TASK TO CARRY OUT: Your task is to copy the stretch of lines in the records below that begins with the line containing "(* ===== verification/_CoqProject ===== *)" and ends with the line containing "HandlersInv.v", exactly as written, with nothing added.

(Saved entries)
⁂
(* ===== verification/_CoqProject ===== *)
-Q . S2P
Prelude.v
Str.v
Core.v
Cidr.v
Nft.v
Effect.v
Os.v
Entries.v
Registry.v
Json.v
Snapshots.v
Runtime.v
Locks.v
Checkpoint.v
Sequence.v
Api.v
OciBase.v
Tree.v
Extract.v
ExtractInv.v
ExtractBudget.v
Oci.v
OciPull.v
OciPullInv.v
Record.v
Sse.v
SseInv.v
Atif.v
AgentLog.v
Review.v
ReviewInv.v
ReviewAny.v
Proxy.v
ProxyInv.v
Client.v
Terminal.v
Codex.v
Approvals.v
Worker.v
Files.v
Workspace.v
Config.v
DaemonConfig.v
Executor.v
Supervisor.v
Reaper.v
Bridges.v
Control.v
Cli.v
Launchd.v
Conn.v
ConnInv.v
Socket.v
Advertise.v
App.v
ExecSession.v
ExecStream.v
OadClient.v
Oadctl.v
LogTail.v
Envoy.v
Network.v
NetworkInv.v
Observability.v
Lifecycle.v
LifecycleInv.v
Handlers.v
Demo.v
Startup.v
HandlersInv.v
⁂
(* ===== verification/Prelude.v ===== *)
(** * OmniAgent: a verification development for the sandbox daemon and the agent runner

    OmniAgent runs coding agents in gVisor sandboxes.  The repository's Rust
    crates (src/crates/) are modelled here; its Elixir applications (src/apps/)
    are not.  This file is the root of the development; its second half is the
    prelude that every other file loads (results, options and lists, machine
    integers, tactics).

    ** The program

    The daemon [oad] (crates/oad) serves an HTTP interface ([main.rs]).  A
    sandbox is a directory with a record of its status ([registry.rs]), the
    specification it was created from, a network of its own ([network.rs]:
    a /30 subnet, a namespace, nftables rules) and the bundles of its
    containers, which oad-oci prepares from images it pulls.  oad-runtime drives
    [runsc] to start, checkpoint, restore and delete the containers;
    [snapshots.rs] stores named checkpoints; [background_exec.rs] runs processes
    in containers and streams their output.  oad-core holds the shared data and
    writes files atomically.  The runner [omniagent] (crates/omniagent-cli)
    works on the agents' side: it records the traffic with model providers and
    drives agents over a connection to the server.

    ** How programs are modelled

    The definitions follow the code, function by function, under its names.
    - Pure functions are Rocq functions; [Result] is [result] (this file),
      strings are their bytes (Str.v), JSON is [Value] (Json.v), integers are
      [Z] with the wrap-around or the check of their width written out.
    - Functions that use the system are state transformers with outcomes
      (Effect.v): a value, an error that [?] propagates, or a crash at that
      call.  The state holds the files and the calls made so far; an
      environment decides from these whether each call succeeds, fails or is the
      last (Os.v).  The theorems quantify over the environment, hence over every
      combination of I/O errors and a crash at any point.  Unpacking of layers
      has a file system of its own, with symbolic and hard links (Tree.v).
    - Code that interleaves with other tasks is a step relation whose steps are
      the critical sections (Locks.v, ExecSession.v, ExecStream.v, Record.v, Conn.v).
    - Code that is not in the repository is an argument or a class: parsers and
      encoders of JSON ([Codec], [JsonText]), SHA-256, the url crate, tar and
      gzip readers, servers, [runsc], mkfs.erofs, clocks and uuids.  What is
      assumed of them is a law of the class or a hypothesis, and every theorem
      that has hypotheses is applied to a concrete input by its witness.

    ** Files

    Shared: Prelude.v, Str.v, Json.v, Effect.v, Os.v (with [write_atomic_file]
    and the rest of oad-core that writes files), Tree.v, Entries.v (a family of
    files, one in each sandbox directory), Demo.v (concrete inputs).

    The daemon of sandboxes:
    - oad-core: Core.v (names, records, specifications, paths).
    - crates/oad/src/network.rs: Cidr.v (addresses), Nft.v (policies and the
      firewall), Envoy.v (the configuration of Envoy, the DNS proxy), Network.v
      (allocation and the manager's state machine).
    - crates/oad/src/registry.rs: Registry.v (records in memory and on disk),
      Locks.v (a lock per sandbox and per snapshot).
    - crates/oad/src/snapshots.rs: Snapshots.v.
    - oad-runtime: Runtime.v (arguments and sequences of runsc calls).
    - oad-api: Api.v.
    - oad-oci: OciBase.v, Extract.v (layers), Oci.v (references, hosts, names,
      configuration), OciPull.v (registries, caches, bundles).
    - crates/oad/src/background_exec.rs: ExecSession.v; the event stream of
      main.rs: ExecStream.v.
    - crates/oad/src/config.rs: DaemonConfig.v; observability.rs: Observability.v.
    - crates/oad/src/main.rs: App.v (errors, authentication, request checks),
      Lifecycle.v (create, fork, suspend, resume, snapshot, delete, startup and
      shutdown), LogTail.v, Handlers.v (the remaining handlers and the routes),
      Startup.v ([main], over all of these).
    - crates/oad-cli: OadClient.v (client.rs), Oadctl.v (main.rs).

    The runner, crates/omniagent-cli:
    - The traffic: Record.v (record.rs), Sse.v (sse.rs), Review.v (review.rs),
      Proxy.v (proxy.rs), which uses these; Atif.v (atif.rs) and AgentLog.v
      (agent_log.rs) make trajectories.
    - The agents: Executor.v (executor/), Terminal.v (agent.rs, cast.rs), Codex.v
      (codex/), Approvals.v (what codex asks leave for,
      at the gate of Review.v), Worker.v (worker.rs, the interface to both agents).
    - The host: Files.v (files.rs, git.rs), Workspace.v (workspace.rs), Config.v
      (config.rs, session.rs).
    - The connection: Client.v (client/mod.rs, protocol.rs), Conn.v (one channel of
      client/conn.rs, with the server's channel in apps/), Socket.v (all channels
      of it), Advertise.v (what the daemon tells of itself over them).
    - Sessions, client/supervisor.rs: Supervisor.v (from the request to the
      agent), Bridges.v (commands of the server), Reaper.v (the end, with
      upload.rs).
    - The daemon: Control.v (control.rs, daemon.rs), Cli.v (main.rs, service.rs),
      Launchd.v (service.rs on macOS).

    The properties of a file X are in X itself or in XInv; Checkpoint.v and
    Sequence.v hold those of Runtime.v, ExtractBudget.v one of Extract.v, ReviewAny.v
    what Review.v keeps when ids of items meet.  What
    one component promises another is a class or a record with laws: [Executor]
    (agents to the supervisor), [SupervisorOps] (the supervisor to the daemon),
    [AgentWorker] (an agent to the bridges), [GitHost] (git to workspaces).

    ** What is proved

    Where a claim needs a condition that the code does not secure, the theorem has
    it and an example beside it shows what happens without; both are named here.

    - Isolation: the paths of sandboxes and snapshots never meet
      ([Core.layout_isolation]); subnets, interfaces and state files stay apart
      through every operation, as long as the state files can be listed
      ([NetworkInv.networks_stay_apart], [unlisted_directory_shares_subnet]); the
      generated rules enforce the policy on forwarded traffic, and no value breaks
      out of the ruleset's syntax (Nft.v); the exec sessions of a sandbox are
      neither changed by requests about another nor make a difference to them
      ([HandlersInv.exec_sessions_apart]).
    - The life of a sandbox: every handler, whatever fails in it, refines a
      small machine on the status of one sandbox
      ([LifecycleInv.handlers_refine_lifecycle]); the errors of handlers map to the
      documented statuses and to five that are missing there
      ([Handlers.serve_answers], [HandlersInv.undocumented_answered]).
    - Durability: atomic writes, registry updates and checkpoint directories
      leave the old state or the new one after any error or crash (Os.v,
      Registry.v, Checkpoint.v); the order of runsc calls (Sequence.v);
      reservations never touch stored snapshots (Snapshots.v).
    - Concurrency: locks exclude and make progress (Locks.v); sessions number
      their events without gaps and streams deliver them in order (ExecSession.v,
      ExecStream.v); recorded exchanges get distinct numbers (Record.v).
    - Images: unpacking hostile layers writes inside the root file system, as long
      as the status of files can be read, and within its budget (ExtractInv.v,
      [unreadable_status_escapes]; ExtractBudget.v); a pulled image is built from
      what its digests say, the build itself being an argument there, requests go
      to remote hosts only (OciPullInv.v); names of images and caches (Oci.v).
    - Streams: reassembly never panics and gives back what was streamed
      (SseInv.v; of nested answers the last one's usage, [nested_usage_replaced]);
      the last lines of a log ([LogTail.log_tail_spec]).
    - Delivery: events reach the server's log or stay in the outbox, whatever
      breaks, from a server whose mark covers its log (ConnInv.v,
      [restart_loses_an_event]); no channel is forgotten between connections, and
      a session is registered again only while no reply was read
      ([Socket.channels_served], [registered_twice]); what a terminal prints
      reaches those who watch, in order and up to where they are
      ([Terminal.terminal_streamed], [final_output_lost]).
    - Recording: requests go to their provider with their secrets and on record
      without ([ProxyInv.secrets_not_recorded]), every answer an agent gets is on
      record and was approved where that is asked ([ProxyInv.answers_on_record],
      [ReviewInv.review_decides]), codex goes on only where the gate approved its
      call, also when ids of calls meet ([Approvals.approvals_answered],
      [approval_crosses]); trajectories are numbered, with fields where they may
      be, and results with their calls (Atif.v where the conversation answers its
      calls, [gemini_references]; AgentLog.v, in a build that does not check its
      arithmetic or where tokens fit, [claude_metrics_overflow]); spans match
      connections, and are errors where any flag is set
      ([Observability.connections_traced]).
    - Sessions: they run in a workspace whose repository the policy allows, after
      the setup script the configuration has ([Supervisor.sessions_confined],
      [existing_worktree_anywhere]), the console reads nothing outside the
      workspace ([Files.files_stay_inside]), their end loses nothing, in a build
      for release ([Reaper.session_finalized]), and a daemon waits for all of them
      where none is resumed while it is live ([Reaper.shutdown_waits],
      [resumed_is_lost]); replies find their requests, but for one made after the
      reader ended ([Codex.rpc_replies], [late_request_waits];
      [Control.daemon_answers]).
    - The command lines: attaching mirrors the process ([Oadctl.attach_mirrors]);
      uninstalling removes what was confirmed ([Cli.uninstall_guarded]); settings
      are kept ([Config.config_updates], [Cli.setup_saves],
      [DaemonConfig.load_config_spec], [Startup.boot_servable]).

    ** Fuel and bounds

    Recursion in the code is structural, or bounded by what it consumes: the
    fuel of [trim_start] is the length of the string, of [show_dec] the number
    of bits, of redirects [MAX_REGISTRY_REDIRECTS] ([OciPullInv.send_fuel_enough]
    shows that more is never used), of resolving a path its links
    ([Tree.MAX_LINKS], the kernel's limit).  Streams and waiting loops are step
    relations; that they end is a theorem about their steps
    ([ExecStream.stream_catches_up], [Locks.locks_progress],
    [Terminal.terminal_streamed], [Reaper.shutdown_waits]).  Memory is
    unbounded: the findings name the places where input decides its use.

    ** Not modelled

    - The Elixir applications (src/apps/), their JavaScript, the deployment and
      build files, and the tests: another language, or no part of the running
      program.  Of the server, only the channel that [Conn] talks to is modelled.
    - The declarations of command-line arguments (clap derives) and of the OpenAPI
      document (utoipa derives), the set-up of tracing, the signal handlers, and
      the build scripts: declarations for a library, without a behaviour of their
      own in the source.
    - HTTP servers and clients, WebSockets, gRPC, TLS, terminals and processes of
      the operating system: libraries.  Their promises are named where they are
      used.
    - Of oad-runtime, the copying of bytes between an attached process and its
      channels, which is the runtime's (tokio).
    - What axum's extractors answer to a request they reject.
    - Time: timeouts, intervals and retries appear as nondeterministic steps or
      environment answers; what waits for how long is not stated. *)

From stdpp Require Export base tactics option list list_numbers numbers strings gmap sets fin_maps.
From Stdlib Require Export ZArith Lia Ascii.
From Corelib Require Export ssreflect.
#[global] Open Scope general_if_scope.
⁂
RESPONSE FOR THIS EXERCISE:
(* ===== verification/_CoqProject ===== *)
-Q . S2P
Prelude.v
Str.v
Core.v
Cidr.v
Nft.v
Effect.v
Os.v
Entries.v
Registry.v
Json.v
Snapshots.v
Runtime.v
Locks.v
Checkpoint.v
Sequence.v
Api.v
OciBase.v
Tree.v
Extract.v
ExtractInv.v
ExtractBudget.v
Oci.v
OciPull.v
OciPullInv.v
Record.v
Sse.v
SseInv.v
Atif.v
AgentLog.v
Review.v
ReviewInv.v
ReviewAny.v
Proxy.v
ProxyInv.v
Client.v
Terminal.v
Codex.v
Approvals.v
Worker.v
Files.v
Workspace.v
Config.v
DaemonConfig.v
Executor.v
Supervisor.v
Reaper.v
Bridges.v
Control.v
Cli.v
Launchd.v
Conn.v
ConnInv.v
Socket.v
Advertise.v
App.v
ExecSession.v
ExecStream.v
OadClient.v
Oadctl.v
LogTail.v
Envoy.v
Network.v
NetworkInv.v
Observability.v
Lifecycle.v
LifecycleInv.v
Handlers.v
Demo.v
Startup.v
HandlersInv.v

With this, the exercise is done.